Initially, fingerprint identification (also known as dactyloscopy) was used in forensic science to identify criminals
Fingerprint concepts originate from antiquity and the medieval period but the first mention of a fingerprint identification method occurred in Calcutta, India in the middle of the 19th century. PaySpace Magazine has made a list of biometric authentication methods that are applied in finance and banking, (mostly for payment confirmation).
1. Fingerprint identification
This is the most common biometric authentication method nowadays. Apple Pay is the most popular payment service that uses fingerprint authentication for payment confirmation. The service was launched in October 2014. All modern Apple smartphone models are endowed with a fingerprint recognition feature called Touch ID (iPhone 5S was the first Apple device with Touch ID). This sensor is built into a home button on the front side of a device housing. You just need to touch this sensor to confirm a transaction.
However, a fingerprint can serve not only as a password but also as a full-grade independent payment instrument. WorldPay launched “finger vein” payments in 2017 (it lets purchasers pay for groceries using just veins in their fingerprints). Customers at one of the London stores can now pay using their unique vein pattern to identify themselves). Fingerprint payments are being implemented by the special scanners called Fingopay.
2. Voice analysis
The voice recognition method is being promoted in bank call centers. This method provides a way to authenticate a customer’s identity without a codeword or additional details (middle name, password, ID number, driver license number, etc). The system matches the voice of the person on the telephone with the voice sample from the bank archives (which was recorded during account opening).
This method is widely used in multiple world banks – from Northern America to Hong Kong.

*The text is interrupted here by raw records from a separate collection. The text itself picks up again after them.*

Lemma own_collect p pre t c :
  proc_wf p → index_ok p → following p pre t → 2 <= chunkTotal sz data →
  NoDup (c :: pre) → c :: pre ⊆ cs →
  ∃ p1 r, 
    if decide (length (c :: pre) = length cs)
    then collectChunk c p = Done (Complete data (Some r), p1) ∧ holders p1 !! k = None
    else collectChunk c p = Done (NeedMore r, p1) ∧
      ∃ h, holders p1 !! k = Some r ∧ heap p1 !! r = Some h ∧ h_chunks h = mark (c :: pre) <$> cs.
Proof.
  intros Hwf Hix Hfol H2 Hnd Hsub.
  assert (Hcs : NoDup cs) by by apply splitChunks_NoDup.
  assert (Hlen : Z.of_nat (length cs) = chunkTotal sz data) by by apply length_splitChunks.
  assert (Hc : c ∈ cs) by set_solver.
  apply NoDup_cons in Hnd as [Hni Hndp].
  destruct (proj1 (list_elem_of_lookup _ _) Hc) as [i Hi].
  assert (Hm : multi_chunk c) by by eapply splitChunks_multi.
  assert (Hshape := splitChunks_lookup id sz data Hsz i c Hn31 Hi).
  assert (Hidx : Z.to_nat (ck_ChunkIndex c) = i) by (subst c; simpl; lia).
  assert (Hcnt : ck_ChunksCount c = chunkTotal sz data) by by subst c.
  destruct (collectChunk_multi c p Hm) as [[Hk _]|(k' & a' & Hk & E)];
    [by rewrite own_key in Hk|]. rewrite own_key in Hk by done. injection Hk as <- <-.
  clear Hshape.
  rewrite E. clear E.
  destruct (own_findHolder p pre t c) as (r & h & p0 & Ef & Hpp & Hch); [done..|lia|].
  rewrite Ef. assert (Hfree : h_chunks h !! Z.to_nat (ck_ChunkIndex c) = Some None).
  { rewrite Hidx, Hch, list_lookup_fmap, Hi. simpl. unfold mark. by rewrite decide_False. }
  assert (Hwc : h_chunks (withChunk h c) = mark (c :: pre) <$> cs).
  { simpl. rewrite Hidx, Hch. by apply mark_insert. }
  rewrite (addChunk_free _ _ _ _ _ Hpp Hfree); [|apply Hm|rewrite Hch, length_fmap; lia].
  rewrite Hch, length_fmap, filled_marked by (done || set_solver).
  case_bool_decide as E1; destruct (decide (length (c :: pre) = length cs)) as [E2|E2];
    try (simpl in *; lia).
  - eexists _, r. split.
    + do 3 f_equal. rewrite Hwc, joinChunks_mark.
      * apply (joinChunks_split id sz); [done..|by rewrite length_fmap|].
        intros j c' Hj. change (cs !! j = Some c') in Hj. by rewrite list_lookup_fmap, Hj.
      * assert (c :: pre ≡ₚ cs) as <-; [|done]. apply submseteq_length_Permutation;
          [|simpl; lia]. apply NoDup_submseteq; [by constructor|]. intros x Hx. by apply Hsub.
    + destruct (holder_pre_withChunk h c) as [Hpre _];
        [apply (pp_pre _ _ _ _ Hpp)|done|apply Hm|rewrite Hch, length_fmap; lia|].
      destruct (proc_pre_remove _ _ _ _
        (proc_pre_set _ _ _ _ (withChunk h c) Hpp Hpre eq_refl eq_refl eq_refl)) as (E & _).
      rewrite E. simpl. apply lookup_delete_eq.
  - eexists _, r. split; [done|]. eexists. split_and!; [apply (pp_key _ _ _ _ Hpp)|apply lookup_insert_eq|].
    exact Hwc.
Qed.

(** A call with one of the message's own chunks. *)
Lemma own_Reassemble p pre t c ts :
  proc_wf p → index_ok p → following p pre t → 0 < reassembleTimeout p →
  2 <= chunkTotal sz data → NoDup (c :: pre) → c :: pre ⊆ cs → t <= ts →
  if decide (length (c :: pre) = length cs)
  then ∃ m n p' r, Reassemble sha256 sgnR c ts p =
         Done (collectedResult sha256 sgnR (Complete data r) m n, p') ∧ holders p' !! k = None
  else ∃ m n p', Reassemble sha256 sgnR c ts p = Done (mkReassembled None None m n None, p') ∧
         following p' (c :: pre) t.
Proof.
  intros Hwf Hix Hfol Hto H2 Hnd Hsub Hts.
  assert (Hty : ck_ChunksCount c < 2 ^ 31).
  { destruct (proj1 (list_elem_of_lookup cs c)) as [i Hi]; [set_solver|].
    by apply (splitChunks_multi id sz data) in Hi as [[]]. }
  destruct (own_collect p pre t c) as (p1 & r & Hcol); [done..|].
  case_decide as Hlen; destruct Hcol as [E Hcol];
    apply collectChunk_inv in E as Hc; try done;
    destruct (collect_rel_wf _ _ _ _ Hwf Hix Hc) as (Hwf1 & Hix1 & _ & _ & _ & Eto);
    unfold Reassemble; rewrite E; simpl;
    (destruct (stampAndExpire _ _ _) as [[m n] p2] eqn:Ex);
    change (expireByTimestamp ts (stamp ts r p1) = (m, n, p2)) in Ex;
    destruct (stamp_wf ts r p1 Hwf1 Hix1) as [Hwf2 _];
    apply expireLoop_spec in Ex as (dead & _ & Hwo & Hd & _); try done.
  - exists m, n, p2, (Some r). split; [by destruct (openMessage _ _ _) as [[]|]|].
    apply eq_None_not_Some. intros [r' Hr']. apply (wo_holders _ _ _ Hwo) in Hr' as [Hr' _].
    simpl in Hr'. congruence.
  - destruct Hcol as (h & Hk & Hr & Hch). exists m, n, p2. split; [done|].
    destruct (expire_keeps (stamp ts r p1) p2 dead ts k r {| h with h_timestamp := ts |})
      as [Hk2 Hr2]; [done..|rewrite (stamp_lookup_2 _ _ _ _ h) by done; by rewrite decide_True| |].
    { simpl. rewrite Eto. unfold time_sub, minDuration, maxDuration. lia. }
    exists r, {| h with h_timestamp := ts |}. done.
Qed.

(** A call with the only chunk of a small message. *)
Lemma single_Reassemble p c ts :
  proc_wf p → index_ok p → holders p !! k = None → chunkTotal sz data = 1 → c ∈ cs →
  ∃ m n p', Reassemble sha256 sgnR c ts p =
      Done (collectedResult sha256 sgnR (Complete data None) m n, p') ∧ holders p' !! k = None.
Proof.
  intros Hwf Hix Hk H1 (i & Hi)%list_elem_of_lookup.
  assert (i = 0%nat) as ->.
  { apply lookup_lt_Some in Hi. pose proof (length_splitChunks id sz data Hsz). unfold cs in Hi. lia. }
  apply splitChunks_lookup in Hi as ->; [|done..].
  assert (Hp : piece sz data 0 = data).
  { unfold piece. simpl. apply take_ge. pose proof (chunkTotal_bounds sz data Hsz). unfold blen in *. lia. }
  unfold Reassemble, collectChunk. simpl. rewrite H1, Hp. simpl.
  destruct (stampAndExpire _ _ _) as [[m n] p2] eqn:Ex.
  change (expireByTimestamp ts p = (m, n, p2)) in Ex.
  apply expireLoop_spec in Ex as (dead & _ & Hwo & _); [|done..].
  exists m, n, p2. split; [by destruct (openMessage _ _ _) as [[]|]|].
  apply eq_None_not_Some. intros [r' Hr']. apply (wo_holders _ _ _ Hwo) in Hr' as [Hr' _]. congruence.
Qed.

(** Chunks that may appear in the trace: the message's own, or chunks of
    other messages; all within the reassembly timeout of [t]. *)
Definition trace_ok (t timeout : Z) (x : ApplicationMessageChunk * time) : Prop :=
  (x.1 ∈ cs ∨ fst <$> chunkKey x.1 ≠ Some k) ∧ ck_ChunksCount x.1 < 2 ^ 31 ∧
  t <= x.2 < t + timeout.

Definition own (tr : list (ApplicationMessageChunk * time)) : list ApplicationMessageChunk :=
  filter (λ c, c ∈ cs) tr.*1.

US Wells Fargo offered an attractive solution. One of the biggest US banks would test their voice recognition method as a way to login to the mobile banking app.
3. Face recognition
This authentication method can be implemented online as well as in bricks-and-mortar shops. Finnish startup Uniqul offered such a system as early as 2013. This system scans the customer’s face, matches it with the sample from their database, and if successful, provides payment details to pay for purchases. A customer doesn’t even have to use a bank card or paper money to pay for their goods.
Researchers from Chinese Tsinghua University and Tzekwan Technology have already launched the world’s first facial recognition ATM. Mastercard, for instance, has launched selfie payments (Identity Check Mobile technology) across Europe and Northern America.
4. Iris scan
In 2015, Japanese telco NTT DoCoMo and handset maker Fujitsu launched a smartphone that authenticates users for mobile payments by scanning their irises.
British rail firm Chiltern Railways plans to use eye scans to charge passengers.
Heart rate is the speed of the heartbeat. Cardiac rhythm is unique (like a fingerprint). Some of the newest wearable wristbands are endowed with special electrocardiogram (ECG) sensors that recognize the cardiac rhythm of the user.
Canadian company Bionym developed the Nymi wearable wristband with electrocardiogram sensor in 2013. The firm in partnership with MasterCard and the Royal Bank of Canada is planning to launch a pilot of its biometric payment system. The experiment will use a Nymi wristband linked to a MasterCard credit card for payments. An NFC chip inside the wristband will make it possible to communicate wirelessly with payment terminals, while the ECG sensor will authenticate the wearer’s identity.